In the last two months, Cornell students have begun signing housing contracts and leases for the following year. With the hopes of receiving the best location and the best rooms, we find ourselves scrambling to obtain the formal documents necessary to call this new abode “home.”
I can recount multiple stories of my housing experiences from freshman to junior year. In the interest of time, I will simply say that it has always been a bitter-sweet relationship. As a freshman, I successfully captured a spot on West Campus for sophomore year. However, by the time I signed the housing contract and blocked with the members on my floor, I realized that I had been placed in one of the smallest dorms in the University. If you were to stand in the middle of the room, your hands could effectively touch all four walls without moving. It was shocking entering my room for the first time and seeing the space.
This year, as a junior, I have received a number of emails about joining a housing group, a co-op or a residential living center. I weighed the decision of whether I wanted to choose one of these places or set off on my own to hunt for another space to call my own. Last October, I walked into the Bill & Melinda Gates Hall shortly after its dedication and found the electronic doors and smart tech office spaces — it is also what I would call an architectural masterpiece. In my mind I wished that I could truly live in a place like Gates Hall, a place that combined comfort with beautiful craftsmanship, technology and personalized elements. This summer while abroad I came across an apartment set to do all of that and perhaps even more.
Last week, Lars Hinrichs, founder of the social software platform Xing, held a welcome meeting for the press and interested parties to introduce what looks to be one of the most innovative approaches to housing in the century. It is known as Apartimentum. Located in Hamburg, Germany, within a short walk from the city’s center, the project sets the stage for incorporating state-of-the-art smart technology in an apartment complex with picturesque view of Hamburg. In Apartimentum, imagination comes to life. From one’s smartphone, one has the ability to preparing one’s bathtub, or to activate music from speakers while the smell the flowers permeates the air. With sponsors such as Samsung, DHL and CISCO, among many others, Apartimentum looks like it will be something like the 21st century version of Iron Man aka Tony Stark’s fictional home. The project is scheduled to be completed by the end of this year.
At Cornell, our residential living centers, dorms and many of our on-and-off campus living areas are in the style of 19th and 20th century architecture.
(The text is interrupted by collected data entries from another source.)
Lemma files_insert l fd f :
  l !! fd = Some None → files (<[fd := Some f]> l) ≡ₚ f :: files l.
Proof.
  revert fd. induction l as [|o l IH]; intros fd Hfd; [done|].
  destruct fd as [|fd]; simplify_eq/=; [done|].
  destruct o as [g|]; simpl; [|by apply IH].
  etrans; [apply perm_skip, (IH fd Hfd)|apply perm_swap].
Qed.

Lemma files_delete l fd f :
  l !! fd = Some (Some f) → files l ≡ₚ f :: files (<[fd := None]> l).
Proof.
  revert fd. induction l as [|o l IH]; intros fd Hfd; [done|].
  destruct fd as [|fd]; simplify_eq/=; [done|].
  destruct o as [g|]; simpl; [|by apply IH].
  etrans; [apply perm_skip, (IH fd Hfd)|apply perm_swap].
Qed.

Lemma files_none l fd : l !! fd = Some None → files (<[fd := None]> l) = files l.
Proof. intros H. by rewrite list_insert_id. Qed.

Lemma files_replicate n : files (replicate n None) = [].
Proof. by induction n. Qed.

Lemma free_fd_spec i l :
  match free_fd i l with
  | Some fd => (i ≤ fd)%nat ∧ l !! (fd - i)%nat = Some None ∧
               ∀ j, (j < fd - i)%nat → ∃ f, l !! j = Some (Some f)
  | None => ∀ j, (j < length l)%nat → ∃ f, l !! j = Some (Some f)
  end.
Proof.
  revert i. induction l as [|[f|] l IH]; intros i; simpl.
  - intros j Hj. lia.
  - specialize (IH (S i)). destruct (free_fd (S i) l) as [fd|].
    + destruct IH as (Hi & Hl & Hj). replace (fd - i)%nat with (S (fd - S i)) by lia.
      split; [lia|]. split; [done|]. intros [|j] Hj'; [by exists f|]. simpl. apply Hj. lia.
    + intros [|j] Hj; [by exists f|]. apply IH. simpl in Hj. lia.
  - rewrite Nat.sub_diag. split; [done|]. split; [done|]. intros j Hj. lia.
Qed.

Section spec.
Context {W U : Type} `{!FileWorld W, !PathWorld W, !UserAccess W U, !UserMemory U Trapframe}.
Implicit Types (k : kst W U) (rest : list File) (d : Proc.ProcData U Trapframe File nat).

(** [k] is [k0] but for the private data of the calling process and the
    files. *)
Definition others k : list (Proc.Proc U Trapframe File nat) := delete (kcur k) (Proc.pool (kprocs k)).
Definition frame k0 k : Prop :=
  kcur k = kcur k0 ∧ others k = others k0 ∧
  ∀ p0, my_proc k0 = Done p0 → ∃ p, my_proc k = Done p ∧ Proc.inner p = Proc.inner p0.

(** The calling process has data [d], and its files are counted. *)
Definition owns_d k0 k d rest : Prop :=
  frame k0 k ∧ my_data k = Done d ∧ finv (kfile k) (files (Proc.ofile d) ++ rest).
Definition owns k0 k rest : Prop := ∃ d, owns_d k0 k d rest.

Lemma delete_insert_same {A} (l : list A) i x : delete i (<[i := x]> l) = delete i l.
Proof. revert i. induction l as [|y l IH]; intros [|i]; simpl; f_equal; auto. Qed.

Lemma frame_refl k : frame k k.
Proof. split_and!; eauto. Qed.

Lemma my_data_set k0 k d k' :
  set_my_data k d = Done k' → my_data k' = Done d ∧ kfile k' = kfile k ∧ (frame k0 k → frame k0 k').
Proof.
  unfold set_my_data, my_data. intros H. apply bind_Done_inv in H as (p & Hp & H).
  unfold my_proc in Hp. destruct (Proc.pool (kprocs k) !! kcur k) as [q|] eqn:Eq; [|done]. simplify_eq.
  assert (Hm : my_proc (set_procs (Proc.upd (kprocs k) (kcur k) (Proc.set_data p d)) k) = Done (Proc.set_data p d)).
  { unfold my_proc. simpl. by rewrite list_lookup_insert_eq by (by eapply lookup_lt_Some). }
  rewrite Hm. split; [done|]. split; [done|]. intros (H1 & H2 & H3). split_and!; [done| |].
  - unfold others in *. simpl. by rewrite delete_insert_same.
  - intros p0 Hp0. destruct (H3 p0 Hp0) as (p1 & Hp1 & Hin). exists (Proc.set_data p d). split; [done|].
    unfold my_proc in Hp1. rewrite Eq in Hp1. by simplify_eq.
Qed.

Lemma fdalloc_owns k0 k d f rest k' r :
  frame k0 k → my_data k = Done d → finv (kfile k) (f :: files (Proc.ofile d) ++ rest) →
  fdalloc k f = Done (k', r) → owns k0 k' rest.
Proof.
  intros Hfr Hd Hi H. unfold fdalloc in H. rewrite Hd in H. simpl in H.
  pose proof (free_fd_spec 0 (Proc.ofile d)) as Hf.
  destruct (free_fd 0 (Proc.ofile d)) as [fd|].
  - destruct Hf as (_ & Hfd & _). rewrite Nat.sub_0_r in Hfd.
    apply bind_Done_inv in H as (k1 & Hk & H). simplify_eq.
    apply (my_data_set k0) in Hk as (Hd' & Hs & Hfr'). eexists. split; [by apply Hfr'|].
    split; [exact Hd'|]. rewrite Hs. simpl.
    eapply finv_perm; [|exact Hi]. by rewrite (files_insert _ _ f Hfd).
  - apply bind_Done_inv in H as (s & Hs & H). simplify_eq. exists d. split; [done|]. split; [done|]. simpl.
    by eapply drop_inv.
Qed.

Lemma close_fd_owns k0 k fd rest k' : owns k0 k rest → close_fd k fd = Done k' → owns k0 k' rest.
Proof.
  intros (d & Hfr & Hd & Hi) H. unfold close_fd in H. rewrite Hd in H. simpl in H.
  apply bind_Done_inv in H as (o & Ho & H). apply index_inv in Ho as [_ Ho]. rewrite Nat2Z.id in Ho.
  apply bind_Done_inv in H as (k1 & Hk & H). apply (my_data_set k0) in Hk as (Hd' & Hs & Hfr').
  destruct o as [f|].
  - apply bind_Done_inv in H as (s & Hdr & H). simplify_eq. eexists. split; [by apply Hfr'|]. split; [exact Hd'|]. simpl.
    rewrite Hs in Hdr. eapply drop_inv; [|exact Hdr]. eapply finv_perm; [|exact Hi].
    by rewrite (files_delete _ _ f Ho).
  - simplify_eq. eexists. split; [by apply Hfr'|]. split; [exact Hd'|]. rewrite Hs. simpl. by rewrite files_none.
Qed.

Lemma arg_fd_in d n fd f : arg_fd d n = Done (Some (fd, f)) → f ∈ files (Proc.ofile d).
Proof.
  unfold arg_fd. intros H. apply bind_Done_inv in H as (x & _ & H). case_decide; [|done].
  destruct (Proc.ofile d !! Z.to_nat x) as [[g|]|] eqn:E; simplify_eq.
  rewrite (files_delete _ _ f E). left.
Qed.

Lemma owns_wld k0 k rest w : owns k0 k rest → owns k0 (set_world w k) rest.
Proof. intros (d & Hfr & Hd & Hi). exists d. split; [done|]. split; [done|]. by apply finv_wld. Qed.

(** A branch that leaves files and descriptors alone. *)
Ltac injection_ret := unfold ret, ret_opt in *; simplify_eq.
Ltac unchanged := injection_ret; eexists; split; [eassumption|]; split; [eassumption|simpl; eassumption].

Lemma stat_inv (s : File.state W) hs a addr s' r :
  finv s hs → vfile_stat s a addr = Done (s', r) → finv s' hs.
Proof.
  intros Hi H. unfold vfile_stat in H. apply bind_Done_inv in H as ([v c] & _ & H).
  destruct v; try (by simplify_eq);
    (apply bind_Done_inv in H as ([s1 i] & H1 & H); eapply run_inv, H; by eapply run_inv, H1).
Qed.

(** The handlers that work on descriptors. *)
Lemma sys_dup_owns k0 k rest k' r : owns k0 k rest → sys_dup k = Done (k', r) → owns k0 k' rest.
Proof.
  intros (d & Hfr & Hd & Hi) H. unfold sys_dup in H. rewrite Hd in H. simpl in H.
  apply bind_Done_inv in H as (o & Ho & H). destruct o as [[fd f]|]; [|unchanged].
  apply bind_Done_inv in H as ([s1 f1] & Hc & H). apply bind_Done_inv in H as ([k1 r1] & Hf & H).
  injection_ret. eapply (fdalloc_owns k0 (set_file s1 k) d f1); [exact Hfr|exact Hd| |exact Hf].
  simpl. eapply clone_inv; [exact Hi| |exact Hc].
  apply elem_of_app. left. by eapply arg_fd_in.
Qed.

Lemma sys_close_owns k0 k rest k' r : owns k0 k rest → sys_close k = Done (k', r) → owns k0 k' rest.
Proof.
  intros (d & Hfr & Hd & Hi) H. unfold sys_close in H. rewrite Hd in H. simpl in H.
  apply bind_Done_inv in H as (o & Ho & H). destruct o as [[fd f]|]; [|unchanged].
  apply bind_Done_inv in H as (k1 & Hc & H). injection_ret. eapply close_fd_owns; [|exact Hc]. unchanged.
Qed.

Lemma sys_read_owns k0 k rest k' r : owns k0 k rest → sys_read k = Done (k', r) → owns k0 k' rest.
Proof.
  intros (d & Hfr & Hd & Hi) H. unfold sys_read in H. rewrite Hd in H. simpl in H.
  apply bind_Done_inv in H as (a & _ & H). apply bind_Done_inv in H as (n & _ & H).
  apply bind_Done_inv in H as (o & Ho & H). destruct o as [[fd f]|]; [|unchanged].
  apply bind_Done_inv in H as ([s1 x] & Hr & H). injection_ret. exists d. split; [done|]. split; [done|]. simpl.
  by eapply file_read_inv.
Qed.

Lemma sys_write_owns k0 k rest k' r : owns k0 k rest → sys_write k = Done (k', r) → owns k0 k' rest.
Proof.
  intros (d & Hfr & Hd & Hi) H. unfold sys_write in H. rewrite Hd in H. simpl in H.
  apply bind_Done_inv in H as (a & _ & H). apply bind_Done_inv in H as (n & _ & H).
  apply bind_Done_inv in H as (o & Ho & H). destruct o as [[fd f]|]; [|unchanged].
  apply bind_Done_inv in H as ([s1 x] & Hr & H). injection_ret. exists d. split; [done|]. split; [done|]. simpl.
  by eapply file_write_inv.
Qed.

Lemma sys_open_owns k0 k rest k' r : owns k0 k rest → sys_open k = Done (k', r) → owns k0 k' rest.
Proof.
  intros (d & Hfr & Hd & Hi) H. unfold sys_open in H. rewrite Hd in H. simpl in H.
  apply bind_Done_inv in H as (m & _ & H). apply bind_Done_inv in H as (p & _ & H).
  destruct p as [path|]; [|unchanged].
  apply bind_Done_inv in H as (s1 & H1 & H). apply bind_Done_inv in H as ([s2 o] & H2 & H).
  apply bind_Done_inv in H as ([k3 fd] & H3 & H). apply bind_Done_inv in H as (s4 & H4 & H). injection_ret.
  apply (run__inv _ _ _ _ Hi) in H1. apply (alloc_inv _ _ _ _ _ _ H1) in H2.
  assert (Ho : owns k0 k3 rest).
  { destruct o as [f|]; simpl in H2; [|unchanged].
    by eapply (fdalloc_owns k0 (set_file s2 k) d f); [exact Hfr|exact Hd|exact H2|exact H3]. }
  destruct Ho as (d3 & Hfr3 & Hd3 & Hi3). exists d3. split; [done|]. split; [done|]. simpl. by eapply run__inv.
Qed.

Lemma sys_pipe_owns k0 k rest k' r : owns k0 k rest → sys_pipe k = Done (k', r) → owns k0 k' rest.
Proof.
  intros (d & Hfr & Hd & Hi) H. unfold sys_pipe in H. rewrite Hd in H. simpl in H.
  apply bind_Done_inv in H as (a & _ & H). apply bind_Done_inv in H as ([s1 o] & H1 & H).
  apply (pipe_inv _ _ _ _ Hi) in H1.
  destruct o as [[rf wf]|]; [|unchanged].
  apply bind_Done_inv in H as ([k2 r0] & H2 & H).
  assert (O2 : owns k0 k2 (wf :: rest)).
  { eapply (fdalloc_owns k0 (set_file s1 k) d rf); [exact Hfr|exact Hd| |exact H2]. simpl.
    eapply finv_perm; [|exact H1]. rewrite <- Permutation_middle. apply perm_swap. }
  destruct O2 as (d2 & Hfr2 & Hd2 & Hi2).
  assert (Hi2' : finv (kfile k2) (wf :: files (Proc.ofile d2) ++ rest))
    by (eapply finv_perm; [|exact Hi2]; by rewrite <- Permutation_middle).
  destruct r0 as [fd0|].
  2:{ apply bind_Done_inv in H as (s3 & H3 & H). injection_ret. exists d2. split; [done|]. split; [done|]. by eapply drop_inv. }
  apply bind_Done_inv in H as ([k3 r1] & H3 & H).
  assert (O3 : owns k0 k3 rest) by (eapply fdalloc_owns; [exact Hfr2|exact Hd2|exact Hi2'|exact H3]).
  destruct r1 as [fd1|].
  2:{ apply bind_Done_inv in H as (k4 & H4 & H). injection_ret. by eapply close_fd_owns. }
  apply bind_Done_inv in H as (d3 & _ & H). apply bind_Done_inv in H as (u & _ & H).
  apply bind_Done_inv in H as ([w4 c0] & _ & H). apply bind_Done_inv in H as ([w5 bad] & _ & H).
  assert (O5 : owns k0 (set_world w5 k3) rest) by by apply owns_wld.
  destruct bad; [|by injection_ret].
  apply bind_Done_inv in H as (k6 & H6 & H). apply bind_Done_inv in H as (k7 & H7 & H). injection_ret.
  eapply close_fd_owns; [|exact H7]. by eapply close_fd_owns.
Qed.
(** ** All processes *)
Abbreviation proc := (Proc.Proc U Trapframe File nat).
Abbreviation procs := (Proc.Procs U Trapframe File nat).

Definition pfiles (p : proc) : list File := files (Proc.ofile (Proc.data p)).
Definition files_of (l : list proc) : list File := l ≫= pfiles.
Definition dead (p : proc) : Prop :=
  Proc.state (Proc.inner p) = UNUSED ∨ Proc.state (Proc.inner p) = ZOMBIE.

(** The counts are right for the files of all processes, and slots that are
    free or dead hold none. *)
Record kinv k : Prop := {
  ki_counts : finv (kfile k) (files_of (Proc.pool (kprocs k)));
  ki_dead : ∀ p, p ∈ Proc.pool (kprocs k) → dead p → pfiles p = [];
}.

(** The calling process is one that runs. *)
Definition alive k : Prop := ∃ p, my_proc k = Done p ∧ ¬ dead p.

Lemma my_proc_lookup k p : my_proc k = Done p ↔ Proc.pool (kprocs k) !! kcur k = Some p.
Proof. unfold my_proc. destruct (Proc.pool (kprocs k) !! kcur k); split; intros; by simplify_eq. Qed.

Lemma files_of_split k p :
  my_proc k = Done p → files_of (Proc.pool (kprocs k)) ≡ₚ pfiles p ++ files_of (others k).
Proof.
  intros Hp%my_proc_lookup. unfold files_of, others.
  by rewrite (delete_Permutation _ _ _ Hp) at 1.
Qed.

Lemma kinv_owns k : kinv k → alive k → owns k k (files_of (others k)).
Proof.
  intros [Hc _] (p & Hp & _). exists (Proc.data p). split; [apply frame_refl|].
  split; [unfold my_data; by rewrite Hp|]. eapply finv_perm; [|exact Hc]. by apply files_of_split.
Qed.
In contrast to the newer buildings such as Gates Hall and the Physical Sciences Building, Cornell’s student housing are at once classic, gothic and modern — although admittedly far removed from the technological imagination of “the future” living center.
This winter, while Arts and Sciences students wait for the construction of the new additions to Goldwin Smith and faculty look to Rockefeller Island anticipating a beautiful and illustrious Cornell Tech Campus, we should also keep our eye on Germany and Apartimentum to see what the future of housing looks like.